Une séquence politique favorable au nucléaire
Une séquence politique favorable au nucléaire s’est ouverte depuis janvier dernier. En particulier, la passation de la présidence de la BEI de l’homme politique allemand Werner Hoyer ouvertement opposé au nucléaire malgré son inclusion dans la taxonomie européenne, à la femme politique espagnole Nadia Calviño. Cette dernière, malgré la fermeture de la dernière centrale d’ici 2035 annoncé par le gouvernement espagnol (son ancien employeur) en décembre dernier, affiche une posture plutôt pronucléaire. Elle déclarait ainsi au FT que la banque devait s’assurer de pas être « à la traîne » en ce qui concerne les nouvelles technologies de réacteurs telles que les petits réacteurs modulaires.
Officiellement, le nucléaire fait partie du portefeuille d’activité éligible aux investissements de la BEI. Officieusement, malgré un bilan de plus de 500 milliards d’euros[2], la BEI a impeccablement évité d’investir dans de nouveaux projets nucléaires depuis 1987. En (possible) cause, le processus de prise de décisions de la BEI qui peut nécessiter l’unanimité des États membres[3].

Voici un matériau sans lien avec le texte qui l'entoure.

(** A run of digits that does not start with 0 reads a number of at
    least 10 to its length less one. *)
Lemma digits_value_lower (c : ascii) (l : list ascii) :
  forallb is_digit (c :: l) = true ->
  c <> "0"%char ->
  10 ^ Z.of_nat (List.length l) <= digits_value (c :: l).
Proof.
  intros H Hc. cbn [forallb] in H. apply andb_true_iff in H as [Hd Hl].
  pose proof (digits_value_bound l Hl) as B.
  rewrite digits_value_cons.
  assert (1 <= Z.of_nat (nat_of_ascii c) - 48).
  { pose proof (is_digit_value c Hd).
    destruct (Z.eq_dec (Z.of_nat (nat_of_ascii c)) 48) as [E|E]; [|lia].
    exfalso. apply Hc. rewrite <- (ascii_nat_embedding c).
    replace (nat_of_ascii c) with 48%nat by lia. reflexivity. }
  assert (0 < 10 ^ Z.of_nat (List.length l)) by (apply Z.pow_pos_nonneg; lia).
  nia.
Qed.

Lemma uint_digits (d : Decimal.uint) :
  forallb is_digit (chars (NilEmpty.string_of_uint d)) = true.
Proof. induction d; cbn; auto. Qed.

Ltac eval_digit :=
  repeat match goal with
         | |- context [Z.of_nat (nat_of_ascii ?c) - 48] =>
             let v := eval vm_compute in (Z.of_nat (nat_of_ascii c) - 48) in
             change (Z.of_nat (nat_of_ascii c) - 48) with v
         end.

Lemma uint_value_acc (d : Decimal.uint) (a : positive) :
  fold_left (fun acc c => 10 * acc + (Z.of_nat (nat_of_ascii c) - 48))
    (chars (NilEmpty.string_of_uint d)) (Zpos a)
  = Zpos (Pos.of_uint_acc d a).
Proof.
  revert a.
  induction d; intros a;
    cbn [NilEmpty.string_of_uint chars list_ascii_of_string fold_left Pos.of_uint_acc];
    try reflexivity; rewrite <- IHd; f_equal; eval_digit; lia.
Qed.
Definition detect_project_context : M string :=
  let context_parts : list string := [] in
  has_package <- path_exists "package.json" ;;
  context_parts <-
    (if has_package : bool then
       text <- read_file "package.json" ;;
       package <- parsed (json_load text) ;;
       name <- lift (py_get package "name" VNone) ;;
       deps <- lift (py_get package "dependencies" (VDict [])) ;;
       keys <- lift (py_keys deps) ;;
       joined <- lift (py_join ", " keys) ;;
       ret (List.app context_parts
            ["Detected Node.js project (package.json):";
             "  name: " ++ py_str name;
             "  dependencies: " ++ joined])
     else ret context_parts) ;;
  has_pubspec <- path_exists "pubspec.yaml" ;;
  context_parts <-
    (if has_pubspec : bool then
       text <- read_file "pubspec.yaml" ;;
       pubspec <- parsed (yaml_safe_load text) ;;
       name <- lift (py_get pubspec "name" VNone) ;;
       deps <- lift (py_get pubspec "dependencies" (VDict [])) ;;
       keys <- lift (py_keys deps) ;;
       joined <- lift (py_join ", " keys) ;;
       ret (List.app context_parts
            ["Detected Flutter project (pubspec.yaml):";
             "  name: " ++ py_str name;
             "  dependencies: " ++ joined])
     else ret context_parts) ;;
  has_requirements <- path_exists "requirements.txt" ;;
  context_parts <-
    (if has_requirements : bool then
       text <- read_file "requirements.txt" ;;
       let reqs :=
         map strip
             (filter (fun line => negb (String.eqb (strip line) ""))
                     (split_lines text)) in
       ret (List.app context_parts
            ["Detected Python project (requirements.txt):";
             "  dependencies: " ++ join ", " reqs])
     else ret context_parts) ;;
  ret (match context_parts with
       | [] => "No known project structure detected."
       | _ => join LF context_parts
       end).

(** [client.chat(prompt)]: the prompt joins the history and the service
    answers or fails. *)
Definition ask_copilot (prompt : string) : M string :=
  fun w =>
    let history := (asked w ++ [prompt])%list in
    match service w history with
    | Some answer => (Ok answer, set_asked history w)
    | None => (Raise AssistantError, set_asked history w)
    end.

(** [datetime.strftime("%Y%m%d_%H%M%S")]. *)
Definition strftime (t : datetime) : string :=
  pad 4 (year t) ++ pad 2 (month t) ++ pad 2 (day t) ++ "_" ++
  pad 2 (hour t) ++ pad 2 (minute t) ++ pad 2 (second t).

Definition log_filename (timestamp : string) : string :=
  ".github/prompts/prs_" ++ timestamp ++ ".prompt.md".

Definition log_content (task reasoning evaluation adaptation result : string)
  : string :=
  "# PRS Prompt - " ++ task ++ LF ++
  LF ++
  "## Task" ++ LF ++
  task ++ LF ++
  LF ++
  "## Reasoning" ++ LF ++
  reasoning ++ LF ++
  LF ++
  "## Evaluation" ++ LF ++
  evaluation ++ LF ++
  LF ++
  "## Adaptation" ++ LF ++
  adaptation ++ LF ++
  LF ++
  "## Final Output Summary" ++ LF ++
  result ++ LF ++
  LF ++
  "# [GOD MODE: ON]" ++ LF.

Definition save_prs (task reasoning evaluation adaptation result : string)
  : M unit :=
  t <- now ;;
  let timestamp := strftime t in
  let filename := log_filename timestamp in
  let content := log_content task reasoning evaluation adaptation result in
  write_file filename content ;;
  print ("Saved: " ++ filename).

Definition template_content : pyval :=
  VDict [(VStr "task", VStr "Describe your task here");
         (VStr "context", VStr "Additional context or background information");
         (VStr "constraints", VStr "Any specific constraints or requirements");
         (VStr "priority", VStr "high|medium|low");
         (VStr "expected_outcome", VStr "What success looks like")].

Definition create_template (template_path : string) : M unit :=
  try_except
    ((if ends_with ".json" template_path
      then write_file template_path (json_dump template_content)
      else write_file template_path (yaml_dump template_content)) ;;
     print ("✅ Template created: " ++ template_path) ;;
     print "Edit the file and run with --file flag to process it.")
    (fun e => print ("❌ Error creating template: " ++ exn_text e)).

(** The prompt of the first call ([main], "Build context"). *)
Definition context_prompt (project_context : string)
           (task additional_context constraints : pyval) : string :=
  let full_context :=
    "Given the following project context:" ++ LF ++ project_context in
  let full_context :=
    if py_truthy additional_context
    then full_context ++ LF ++ LF ++ "Additional context:" ++ LF ++
         py_str additional_context
    else full_context in
  let full_context :=
    if py_truthy constraints
    then full_context ++ LF ++ LF ++ "Constraints:" ++ LF ++ py_str constraints
    else full_context in
  full_context ++ LF ++ LF ++ "Task: " ++ py_str task.

(** [main] from "Build context" to its end: the four phases and the log. *)
Definition run_pipeline (task additional_context constraints : pyval) : M unit :=
  project_context <- detect_project_context ;;
  let context_prompt :=
    context_prompt project_context task additional_context constraints in
  print (LF ++ "🧠 Processing task: " ++ py_str task) ;;
  print "📊 Reasoning phase..." ;;
  reasoning <- ask_copilot context_prompt ;;
  print "🔍 Evaluation phase..." ;;
  evaluation <- ask_copilot ("Evaluate the reasoning: " ++ reasoning) ;;
  print "🔄 Adaptation phase..." ;;
  adaptation <- ask_copilot ("Refactor the approach based on: " ++ evaluation) ;;
  print "✅ Final synthesis..." ;;
  final <- ask_copilot (py_str task ++ LF ++ LF ++ "Improved strategy:" ++ LF ++
                        adaptation) ;;
  save_prs (py_str task) reasoning evaluation adaptation final.

(** The parsed command line: [--file], [--task], [--template]. *)
Record arguments : Type := mk_arguments {
  arg_file : option string;
  arg_task : option string;
  arg_template : option string
}.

Le 21 mars se tiendra à Bruxelles le premier « Sommet pour l’énergie nucléaire » co-présidé par le premier ministre belge Alexandre De Croo et Rafael Grossi. Lors de la conférence de presse, le directeur de l’AIEA s’interrogeant sur les mécanismes de coopération entre États annonçait : « Nous avons de grandes attentes à l’égard de ce sommet ». Et de prolonger sa volonté politique dans le FT : « Nous devons avoir une discussion… [le financement du nucléaire] est au cœur de l’économie, de l’emploi et de la compétitivité de l’Europe ».
Le retour de la souveraineté
Des enjeux commerciaux à l’export et d’hégémonie industrielle dans le monde vis-à-vis des concurrents chinois et russes ont bien été identifiés par de nombreux législateurs aux États-Unis. Sans même se lancer dans l’arène de la compétition internationale, une politique souverainiste dans une UE intégrée sur des technologies critiques comme le nucléaire devrait mettre en cohérence les leviers de financement à disposition avec les politiques énergétiques des États membres, notamment en Europe de l’Est où les pays, plus faibles économiquement, constituent des terrains de développement pour les industriels extra-européens offrant des schémas de financement très avantageux (Paks 2 par exemple). ■
Par Ilyas Hanine (Sfen)
Photo : Rafael Grossi, Directeur général de l’AIEA – ©AIEA
[1] Levine, J. (2013). Is Bus Versus Rail Investment a Zero-Sum Game? Journal of the American Planning Association, 79, 15 – 5.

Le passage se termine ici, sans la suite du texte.